--- DATA SECTION ---
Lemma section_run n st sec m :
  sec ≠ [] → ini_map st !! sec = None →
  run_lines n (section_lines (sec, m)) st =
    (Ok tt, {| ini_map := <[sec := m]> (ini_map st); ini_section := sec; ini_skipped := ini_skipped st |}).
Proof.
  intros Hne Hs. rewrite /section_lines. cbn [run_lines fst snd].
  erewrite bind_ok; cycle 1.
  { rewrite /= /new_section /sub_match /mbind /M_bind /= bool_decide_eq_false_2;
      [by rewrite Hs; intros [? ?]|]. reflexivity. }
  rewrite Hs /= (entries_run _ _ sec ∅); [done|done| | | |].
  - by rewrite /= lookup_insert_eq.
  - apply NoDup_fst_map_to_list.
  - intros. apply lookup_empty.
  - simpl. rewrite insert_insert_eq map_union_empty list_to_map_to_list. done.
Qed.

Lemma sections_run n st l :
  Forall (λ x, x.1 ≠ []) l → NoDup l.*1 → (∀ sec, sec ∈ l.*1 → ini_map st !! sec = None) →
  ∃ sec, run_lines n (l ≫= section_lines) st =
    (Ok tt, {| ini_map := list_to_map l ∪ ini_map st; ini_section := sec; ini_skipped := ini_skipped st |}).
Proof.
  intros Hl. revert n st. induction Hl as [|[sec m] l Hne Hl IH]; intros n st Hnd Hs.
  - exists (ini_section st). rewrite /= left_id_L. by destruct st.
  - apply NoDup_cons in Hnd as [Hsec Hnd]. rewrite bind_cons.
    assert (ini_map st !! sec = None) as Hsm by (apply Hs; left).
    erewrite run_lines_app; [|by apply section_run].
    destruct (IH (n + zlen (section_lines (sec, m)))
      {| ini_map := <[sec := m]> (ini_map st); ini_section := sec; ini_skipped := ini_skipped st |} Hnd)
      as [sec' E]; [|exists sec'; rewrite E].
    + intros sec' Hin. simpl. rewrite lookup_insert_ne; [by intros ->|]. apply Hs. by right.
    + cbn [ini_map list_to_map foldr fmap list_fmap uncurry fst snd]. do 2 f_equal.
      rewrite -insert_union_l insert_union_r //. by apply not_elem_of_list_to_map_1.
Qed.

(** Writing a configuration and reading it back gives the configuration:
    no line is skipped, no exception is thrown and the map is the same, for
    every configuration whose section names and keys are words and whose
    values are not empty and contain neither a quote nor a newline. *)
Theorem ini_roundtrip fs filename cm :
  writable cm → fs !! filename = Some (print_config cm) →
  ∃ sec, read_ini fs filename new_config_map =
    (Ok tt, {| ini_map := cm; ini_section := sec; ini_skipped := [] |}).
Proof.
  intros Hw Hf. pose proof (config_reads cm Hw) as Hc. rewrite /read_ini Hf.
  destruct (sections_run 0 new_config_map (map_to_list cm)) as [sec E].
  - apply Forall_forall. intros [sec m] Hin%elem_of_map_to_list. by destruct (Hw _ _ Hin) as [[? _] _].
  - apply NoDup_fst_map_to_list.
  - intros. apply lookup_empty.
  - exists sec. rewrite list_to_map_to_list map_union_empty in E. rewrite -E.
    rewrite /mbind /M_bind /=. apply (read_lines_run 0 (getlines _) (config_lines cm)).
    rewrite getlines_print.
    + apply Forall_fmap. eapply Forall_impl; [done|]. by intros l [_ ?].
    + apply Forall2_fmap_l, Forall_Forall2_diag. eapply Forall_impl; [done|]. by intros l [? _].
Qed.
---
* **TRY IT**
Copy all of the entries above exactly as shown.

* **TASK RESPONSE**
Lemma section_run n st sec m :
  sec ≠ [] → ini_map st !! sec = None →
  run_lines n (section_lines (sec, m)) st =
    (Ok tt, {| ini_map := <[sec := m]> (ini_map st); ini_section := sec; ini_skipped := ini_skipped st |}).
Proof.
  intros Hne Hs. rewrite /section_lines. cbn [run_lines fst snd].
  erewrite bind_ok; cycle 1.
  { rewrite /= /new_section /sub_match /mbind /M_bind /= bool_decide_eq_false_2;
      [by rewrite Hs; intros [? ?]|]. reflexivity. }
  rewrite Hs /= (entries_run _ _ sec ∅); [done|done| | | |].
  - by rewrite /= lookup_insert_eq.
  - apply NoDup_fst_map_to_list.
  - intros. apply lookup_empty.
  - simpl. rewrite insert_insert_eq map_union_empty list_to_map_to_list. done.
Qed.

Lemma sections_run n st l :
  Forall (λ x, x.1 ≠ []) l → NoDup l.*1 → (∀ sec, sec ∈ l.*1 → ini_map st !! sec = None) →
  ∃ sec, run_lines n (l ≫= section_lines) st =
    (Ok tt, {| ini_map := list_to_map l ∪ ini_map st; ini_section := sec; ini_skipped := ini_skipped st |}).
Proof.
  intros Hl. revert n st. induction Hl as [|[sec m] l Hne Hl IH]; intros n st Hnd Hs.
  - exists (ini_section st). rewrite /= left_id_L. by destruct st.
  - apply NoDup_cons in Hnd as [Hsec Hnd]. rewrite bind_cons.
    assert (ini_map st !! sec = None) as Hsm by (apply Hs; left).
    erewrite run_lines_app; [|by apply section_run].
    destruct (IH (n + zlen (section_lines (sec, m)))
      {| ini_map := <[sec := m]> (ini_map st); ini_section := sec; ini_skipped := ini_skipped st |} Hnd)
      as [sec' E]; [|exists sec'; rewrite E].
    + intros sec' Hin. simpl. rewrite lookup_insert_ne; [by intros ->|]. apply Hs. by right.
    + cbn [ini_map list_to_map foldr fmap list_fmap uncurry fst snd]. do 2 f_equal.
      rewrite -insert_union_l insert_union_r //. by apply not_elem_of_list_to_map_1.
Qed.

(** Writing a configuration and reading it back gives the configuration:
    no line is skipped, no exception is thrown and the map is the same, for
    every configuration whose section names and keys are words and whose
    values are not empty and contain neither a quote nor a newline. *)
Theorem ini_roundtrip fs filename cm :
  writable cm → fs !! filename = Some (print_config cm) →
  ∃ sec, read_ini fs filename new_config_map =
    (Ok tt, {| ini_map := cm; ini_section := sec; ini_skipped := [] |}).
Proof.
  intros Hw Hf. pose proof (config_reads cm Hw) as Hc. rewrite /read_ini Hf.
  destruct (sections_run 0 new_config_map (map_to_list cm)) as [sec E].
  - apply Forall_forall. intros [sec m] Hin%elem_of_map_to_list. by destruct (Hw _ _ Hin) as [[? _] _].
  - apply NoDup_fst_map_to_list.
  - intros. apply lookup_empty.
  - exists sec. rewrite list_to_map_to_list map_union_empty in E. rewrite -E.
    rewrite /mbind /M_bind /=. apply (read_lines_run 0 (getlines _) (config_lines cm)).
    rewrite getlines_print.
    + apply Forall_fmap. eapply Forall_impl; [done|]. by intros l [_ ?].
    + apply Forall2_fmap_l, Forall_Forall2_diag. eapply Forall_impl; [done|]. by intros l [? _].
Qed.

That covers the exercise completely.